- [Problem statement]
Please copy each line below that contains the word "Open".

[[ Dataset, beginning ]]

(** * RealtimeLambdaSubscriber: composite-resource wiring

    A shallow embedding of
    [pkg/platform/src/components/aws/realtime-lambda-subscriber.ts].

    The component declares three child resources (a handler function, an
    IoT topic rule and a Lambda permission) whose construction arguments
    reference one another through deferred values.  Declaration is a
    synchronous pass over a registry of declared nodes; the values that
    only the provisioning engine knows (ARNs, physical names) are supplied
    by an [Engine] parameter. *)

From stdpp Require Import base strings list gmap fin_maps.

Open Scope string_scope.
Open Scope list_scope.

(** ** Deferred values *)

(** The identities a deferred value depends on. *)
Abbreviation Deps := (gset string).

(** [Output<T>]: the eventual value together with its dependency set. *)
Record Output (A : Type) := MkOutput { value : A; deps : Deps }.
Arguments MkOutput {A} _ _.
Arguments value {A} _.
Arguments deps {A} _.

(** [Input<T>]: either a plain value or an already deferred one. *)
Inductive Input (A : Type) :=
| Plain (v : A)
| Deferred (o : Output A).
Arguments Plain {A} _.
Arguments Deferred {A} _.

(** Modelled from the spec: [output] of the deployment library is [lift]
    of section 4.1; it wraps a plain value with no dependency and passes
    an existing deferred value through unchanged. *)
Definition output {A} (i : Input A) : Output A :=
  match i with
  | Plain v => MkOutput v ∅
  | Deferred o => o
  end.

(** Modelled from the spec: field projection on a deferred value is [map]
    of section 4.1; the dependency set of the source is kept, and when the
    projected field is itself deferred its dependencies are added. *)
Definition apply {A B} (o : Output A) (f : A → Input B) : Output B :=
  let r := output (f (value o)) in
  MkOutput (value r) (deps o ∪ deps r).

(** A template literal: literal chunks and deferred holes, in order. *)
Inductive Part :=
| Lit (s : string)
| Hole (o : Output string).

(** Modelled from the spec: [interpolate] of section 4.1; the value is the
    template with every hole substituted, the dependency set is the union
    of the holes' dependency sets. *)
Fixpoint interpolate (t : list Part) : Output string :=
  match t with
  | [] => MkOutput "" ∅
  | Lit s :: r =>
      let o := interpolate r in MkOutput (s +:+ value o) (deps o)
  | Hole h :: r =>
      let o := interpolate r in MkOutput (value h +:+ value o) (deps h ∪ deps o)
  end.

(** The deferred holes of a template. *)
Fixpoint holes (t : list Part) : list (Output string) :=
  match t with
  | [] => []
  | Lit _ :: r => holes r
  | Hole h :: r => h :: holes r
  end.
(** ** Ranges of the sub-scores *)

Lemma withinOrNaN_duration lo hi a :
  (0 <= lo)%R -> withinOrNaN lo hi a -> durationLike a.
Proof. destruct a; cbn; intros; try tauto; lra. Qed.

Lemma within_duration lo hi a :
  (0 <= lo)%R -> within lo hi a -> durationLike a.
Proof. destruct a; cbn; intros; try tauto; lra. Qed.

Lemma nadd_duration a b :
  durationLike a -> durationLike b -> durationLike (a + b).
Proof. destruct a, b; cbn; intros; try tauto; lra. Qed.

Lemma nmul_duration a b :
  durationLike a -> durationLike b -> durationLike (a * b).
Proof.
  destruct a, b; cbn; intros; try tauto; unfold inf_times;
    r_cases; cbn; try tauto; try lra.
  apply Rmult_le_pos; assumption.
Qed.

Lemma nexp_duration a : durationLike (nexp a).
Proof.
  destruct a; cbn; try exact I; [apply Rlt_le, exp_pos | lra].
Qed.

Lemma unit_logistic z : withinOrNaN 0 1 (lit 1 / (lit 1 + nexp z)).
Proof.
  destruct (inv_one_plus_exp z) as [(v & -> & Hv) | [_ ->]];
    [exact Hv | exact I].
Qed.

(** [Math.min(1.0, isFinite(x) ? x : 0)] of a non-negative quantity. *)
Lemma capped_score a :
  durationLike a -> within 0 1 (nmin (lit 1) (finiteOr0 a)).
Proof.
  destruct a as [r | | |]; cbn; intros H; try contradiction;
    r_cases; cbn; lra.
Qed.

(** [isFinite(Math.min(1.0, x)) ? ... : 0] of a non-negative quantity. *)
Lemma capped_score' a :
  durationLike a -> within 0 1 (finiteOr0 (nmin (lit 1) a)).
Proof.
  destruct a as [r | | |]; cbn; intros H; try contradiction;
    r_cases; cbn; lra.
Qed.

Lemma strategic_bonus_duration lq goal defenders attackers dir :
  exists b, calculateStrategicBonus lq goal defenders attackers dir = Some b
            /\ within 0 0.95 b.
Proof.
  unfold calculateStrategicBonus.
  assert (within 0 0.95 nzero) as H0 by (cbn; lra).
  destruct (_ || _ || _); [eexists; split; [reflexivity | exact H0] |].
  destruct (lastDefenderLine _ _) as [lineX [d |]];
    [| eexists; split; [reflexivity | exact H0]].
  destruct (negb _); [eexists; split; [reflexivity | exact H0] |].
  cbn [calculateTeamControlMetrics mbind option_bind].
  destruct (nle _ _); [eexists; split; [reflexivity | exact H0] |].
  eexists; split; [reflexivity |].
  match goal with
  | |- context [nexp ?z] => pose proof (unit_logistic z) as Hl
  end.
  destruct (lit 1 / _) as [v | | |]; cbn in *; try contradiction; lra.
Qed.

(** X3: the strategic bonus is always a number of [0, 0.95], and it is 0
    when the attacking direction is 0 or [NaN]. *)
Theorem strategic_bonus_range lq goal defenders attackers dir :
  (exists b, calculateStrategicBonus lq goal defenders attackers dir = Some b
             /\ within 0 0.95 b)
  /\ calculateStrategicBonus lq goal defenders attackers nzero = Some nzero
  /\ calculateStrategicBonus lq goal defenders attackers NaN = Some nzero.
Proof.
  split; [apply strategic_bonus_duration |].
  unfold calculateStrategicBonus.
  assert (falsy nzero = true) as -> by (cbn; apply Reqb_true; reflexivity).
  cbn [falsy]. rewrite !orb_true_r. split; reflexivity.
Qed.

Lemma lit_duration r : (0 <= r)%R -> durationLike (lit r).
Proof. intros H; exact H. Qed.

(** X4: the threat potential is a number of [0, 1] for every quadrant,
    goal, direction and pair of teams. *)
Theorem threat_potential_range lq goal defenders attackers dir :
  exists td,
    calculateThreatPotential lq goal defenders attackers dir = Some td
    /\ within 0 1 (potential td)
    /\ withinOrNaN 0 1 (proximityThreat td)
    /\ within 0 0.95 (strategicThreat td)
    /\ withinOrNaN 1 1.4 (areaAmplifier td).
Proof.
  unfold calculateThreatPotential.
  destruct (strategic_bonus_duration lq goal defenders attackers dir)
    as (b & -> & Hb).
  cbn [mbind option_bind]. eexists; split; [reflexivity |].
  cbn [potential proximityThreat strategicThreat areaAmplifier].
  match goal with
  | |- context [nmax (lit 1 / (lit 1 + nexp ?z)) b] =>
      pose proof (unit_logistic z) as Hprox
  end.
  match goal with
  | |- context [nexp (- lit 0.04 * ?a)] =>
      pose proof (unit_logistic (- lit 0.04 * a)) as Harea
  end.
  assert (withinOrNaN 1 1.4
            (lit 1 + lit 1 / (lit 1 + nexp (- lit 0.04 * (area lq - lit 75)))
                     * lit 0.4)) as Hamp.
  { revert Harea. generalize (lit 1 / (lit 1 + nexp (- lit 0.04 * (area lq - lit 75)))).
    intros [v | | |]; cbn; intros Hv; try contradiction; [lra | exact I]. }
  split; [| split; [exact Hprox | split; [exact Hb | exact Hamp]]].
  apply (capped_score (_ * _)).
  apply nmul_duration;
    [| apply (withinOrNaN_duration 1 1.4); [lra | exact Hamp]].
  apply nadd_duration; apply nmul_duration;
    try (apply lit_duration; lra); [| apply nexp_duration].
  apply nmax_duration;
    [apply (withinOrNaN_duration 0 1); [lra | exact Hprox]
    | apply (within_duration 0 0.95); [lra | exact Hb]].
Qed.
Lemma range_events_app e existing total repos repos' :
  forall i,
    range_events e existing total i (repos ++ repos')
    = range_events e existing total i repos
      ++ range_events e existing total (i + Z.of_nat (length repos)) repos'.
Proof.
  induction repos as [|r rest IH]; intros i; cbn [app range_events length].
  - now rewrite Z.add_0_r.
  - rewrite IH, <- app_assoc. do 3 f_equal. lia.
Qed.

Lemma progress_list_app existing total repos repos' :
  forall i,
    progress_list existing total i (repos ++ repos')
    = progress_list existing total i repos
      ++ progress_list existing total (i + Z.of_nat (length repos)) repos'.
Proof.
  induction repos as [|r rest IH]; intros i; cbn [app progress_list length].
  - now rewrite Z.add_0_r.
  - rewrite IH. cbn. do 3 f_equal. lia.
Qed.

Lemma all_present_counts existing repos :
  (forall r, r ∈ repos -> present existing r) ->
  count_new existing repos = 0
  /\ count_present existing repos = Z.of_nat (length repos)
  /\ filter (fun r => ¬ present existing r) repos = [].
Proof.
  induction repos as [|r rest IH]; intros Hall; [done|].
  destruct IH as (Hn & Hp & Hf); [intros r' Hr'; apply Hall; now right|].
  assert (Hr : present existing r) by (apply Hall; now left).
  rewrite count_new_cons, count_present_cons, filter_cons.
  rewrite bool_decide_eq_true_2 by done.
  destruct (decide (¬ present existing r)); [done|].
  cbn [length]. repeat split; [lia | lia | done].
Qed.

(** A run whose fetch and list succeed: where the loop stops, what it
    returns and what it has logged. *)
Lemma Run_entered e ctx w res err w' tr (repos : slice github.StarredRepo)
    w1 existing w2 :
  export.Run e ctx w = (res, err, w', tr) ->
  export.GetStarredRepos (export.gh e) ctx w = (repos, None, w1) ->
  export.GetBookmarkURLsByTag (export.pb e) ctx "github-repo" w1
  = (existing, None, w2) ->
  len repos <= int_max ->
  exists pre post,
    elems repos = pre ++ post
    /\ res = {| Result.Total := len repos;
                Result.Added := count_new existing pre;
                Result.Skipped := count_present existing pre |}
    /\ match err with
       | None =>
           post = []
           /\ tr = export.CallGetStarredRepos
                   :: export.CallGetBookmarkURLsByTag "github-repo"
                   :: range_events e existing (len repos) 0 pre
       | Some x =>
           exists r post',
             post = r :: post'
             /\ ¬ present existing r
             /\ export.DryRun e = false
             /\ tr = export.CallGetStarredRepos
                     :: export.CallGetBookmarkURLsByTag "github-repo"
                     :: range_events e existing (len repos) 0 pre
                        ++ item_events e existing (len repos)
                             (Z.of_nat (length pre)) r (Some x)
             /\ forall others,
                  export.Run_range e ctx existing (len repos) 0 0 0
                    (pre ++ r :: others) w2
                  = (res, err, w',
                     range_events e existing (len repos) 0 pre
                     ++ item_events e existing (len repos)
                          (Z.of_nat (length pre)) r (Some x))
       end.
Proof.
  intros Hrun Hfetch Hlist Hlen.
  destruct (Run_cases _ _ _ _ _ _ _ _ _ _ _ _ _ Hrun Hfetch Hlist)
    as (tr' & -> & Hloop).
  apply Run_range_spec in Hloop as (pre & post & Hsplit & -> & Herr);
    [|lia|lia|lia|unfold len in Hlen; lia].
  exists pre, post. split; [done|]. split; [done|].
  destruct err as [x|].
  - destruct Herr as (r & post' & -> & Hnew & Hdry & -> & Hstop).
    exists r, post'. repeat split; done.
  - destruct Herr as [-> ->]. done.
Qed.
End ExporterFacts.

(** ** The claims about [Run] *)

Section RunClaims.
Context `{UnicodeTables}.
Context {Ctx W Err : Type}.

(** A run [Run e ctx w] and the answers of its two reads: the fetch
    answers [(repos, gerr)] and leaves the world [w1]; the list, when it is
    called, answers [(existing, lerr)] and leaves [w2].  A slice has at
    most [int_max] elements. *)
Variable e : export.Exporter Ctx W Err.
Variable ctx : Ctx.
Variables w w1 w2 w' : W.
Variable repos : slice github.StarredRepo.
Variable existing : gmap string bool.
Variables gerr lerr err : option Err.
Variable res : Result.t.
Variable tr : list (export.Event Err).

Hypothesis Hrun : export.Run e ctx w = (res, err, w', tr).
Hypothesis Hfetch :
  export.GetStarredRepos (export.gh e) ctx w = (repos, gerr, w1).
Hypothesis Hlist :
  export.GetBookmarkURLsByTag (export.pb e) ctx "github-repo" w1
  = (existing, lerr, w2).
Hypothesis Hlen : len repos <= int_max.

(** C3, amended.  A run that returns from full success, from the fetch
    error or from the list error has Total = Added + Skipped.  A run that
    returns from the write error has Added + Skipped equal to the number of
    items before the failing one, which is less than Total. *)
Theorem Run_total_added_skipped :
  (err = None ->
     Result.Total res = Result.Added res + Result.Skipped res)
  /\ (is_Some gerr ->
        Result.Total res = Result.Added res + Result.Skipped res)
  /\ (gerr = None -> is_Some lerr ->
        Result.Total res = Result.Added res + Result.Skipped res)
  /\ (gerr = None -> lerr = None -> is_Some err ->
        exists pre r post,
          elems repos = pre ++ r :: post
          /\ last tr = Some (export.CallAddBookmark (export.RepoToBookmark r) err)
          /\ Result.Added res + Result.Skipped res = Z.of_nat (length pre)
          /\ Result.Added res + Result.Skipped res < Result.Total res).
Proof.
  pose proof (Run_cases _ _ _ _ _ _ _ _ _ _ _ _ _ Hrun Hfetch Hlist) as Hcases.
  destruct gerr as [gx|].
  { destruct Hcases as (-> & -> & _ & _). repeat split; done. }
  destruct lerr as [lx|].
  { destruct Hcases as (-> & -> & _ & _). repeat split; done. }
  clear Hcases.
  destruct (Run_entered _ _ _ _ _ _ _ _ _ _ _ Hrun Hfetch Hlist Hlen)
    as (pre & post & Hsplit & -> & Herr).
  cbn [Result.Total Result.Added Result.Skipped].
  pose proof (count_present_new existing pre) as Hcount.
  split; [|split; [|split]].
  - intros ->. destruct Herr as [-> _]. rewrite app_nil_r in Hsplit.
    unfold len. rewrite Hsplit. lia.
  - intros [? ?]; done.
  - intros _ [? ?]; done.
  - intros _ _ [x ->].
    destruct Herr as (r & post' & -> & Hnew & Hdry & -> & Hstop).
    exists pre, r, post'. split; [done|]. split.
    + rewrite !app_comm_cons. now apply last_failed_write.
    + split; [lia|]. unfold len. rewrite Hsplit, length_app. cbn [length]. lia.
Qed.

(** C4.  If the write with 0-based number [k] (the (k+1)-th write) fails
    with [x], Run returns [x] with the result accumulated so far: Added is
    [k], the number of writes that succeeded, and Skipped the number of
    items skipped so far.  The failing write is the last write and the last
    event of the run: the trace holds the events of the items before the
    failing one and of the failing one, and none for the items after it;
    and whatever items follow the failing one, the loop returns the same
    result and error, leaves the same world and logs the same events. *)
Theorem Run_write_error (k : nat) (b : pinboard.Bookmark) (x : Err) :
  writes tr !! k = Some (b, Some x) ->
  err = Some x
  /\ Result.Added res = Z.of_nat k
  /\ Z.of_nat k + 1 <= Result.Total res
  /\ length (writes tr) = S k
  /\ last tr = Some (export.CallAddBookmark b (Some x))
  /\ exists pre r post,
       elems repos = pre ++ r :: post
       /\ b = export.RepoToBookmark r
       /\ Result.Total res = len repos
       /\ Result.Added res = count_new existing pre
       /\ Result.Skipped res = count_present existing pre
       /\ tr = export.CallGetStarredRepos
               :: export.CallGetBookmarkURLsByTag "github-repo"
               :: range_events e existing (len repos) 0 pre
                  ++ item_events e existing (len repos)
                       (Z.of_nat (length pre)) r (Some x)
       /\ forall others,
            export.Run_range e ctx existing (len repos) 0 0 0
              (pre ++ r :: others) w2
            = (res, err, w',
               range_events e existing (len repos) 0 pre
               ++ item_events e existing (len repos)
                    (Z.of_nat (length pre)) r (Some x)).
Proof.
  intros Hk.
  pose proof (Run_cases _ _ _ _ _ _ _ _ _ _ _ _ _ Hrun Hfetch Hlist) as Hcases.
  destruct gerr as [gx|].
  { destruct Hcases as (_ & _ & _ & ->). cbn in Hk. done. }
  destruct lerr as [lx|].
  { destruct Hcases as (_ & _ & _ & ->). cbn in Hk. done. }
  clear Hcases.
  destruct (Run_entered _ _ _ _ _ _ _ _ _ _ _ Hrun Hfetch Hlist Hlen)
    as (pre & post & Hsplit & -> & Herr).
  destruct err as [x'|].
  - destruct Herr as (r & post' & -> & Hnew & Hdry & -> & Hstop).
    assert (Hw : writes (export.CallGetStarredRepos
                  :: export.CallGetBookmarkURLsByTag "github-repo"
                  :: range_events e existing (len repos) 0 pre
                     ++ item_events e existing (len repos)
                          (Z.of_nat (length pre)) r (Some x'))
                 = writes (range_events e existing (len repos) 0 pre)
                   ++ [(export.RepoToBookmark r, Some x')]).
    { unfold writes at 1. cbn [omap list_omap]. rewrite omap_app.
      fold (writes (range_events e existing (len repos) 0 pre)).
      fold (writes (item_events e existing (len repos) (Z.of_nat (length pre))
                      r (Some x'))).
      rewrite writes_item, Hdry.
      now rewrite bool_decide_eq_false_2. }
    rewrite Hw in Hk |- *.
    pose proof (length_writes_range e existing (len repos) 0 pre Hdry) as Hcnt.
    destruct (decide (k < length (writes (range_events e existing (len repos) 0 pre)))%nat)
      as [Hlt|Hge].
    { rewrite lookup_app_l in Hk by done.
      apply writes_range_nil in Hk. done. }
    rewrite lookup_app_r in Hk by lia.
    destruct (k - length (writes (range_events e existing (len repos) 0 pre)))%nat
      as [|n] eqn:Hd; [|destruct n; done].
    cbn in Hk. injection Hk as <- <-.
    assert (Hkeq : k = length (writes (range_events e existing (len repos) 0 pre)))
      by lia.
    cbn [Result.Total Result.Added Result.Skipped].
    pose proof (count_present_new existing pre) as Hcount.
    pose proof (count_present_nonneg existing pre) as Hpos.
    split; [done|]. split; [lia|]. split.
    { unfold len. rewrite Hsplit, length_app. cbn [length]. lia. }
    split; [rewrite length_app; cbn [length]; lia|]. split.
    { rewrite !app_comm_cons. now apply last_failed_write. }
    exists pre, r, post'. repeat split; done.
  - destruct Herr as [-> ->].
    change (writes (range_events e existing (len repos) 0 pre) !! k
            = Some (b, Some x)) in Hk.
    apply writes_range_nil in Hk. done.
Qed.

[[ Dataset, end ]]

- [Result of the task]
Open Scope string_scope.
Open Scope list_scope.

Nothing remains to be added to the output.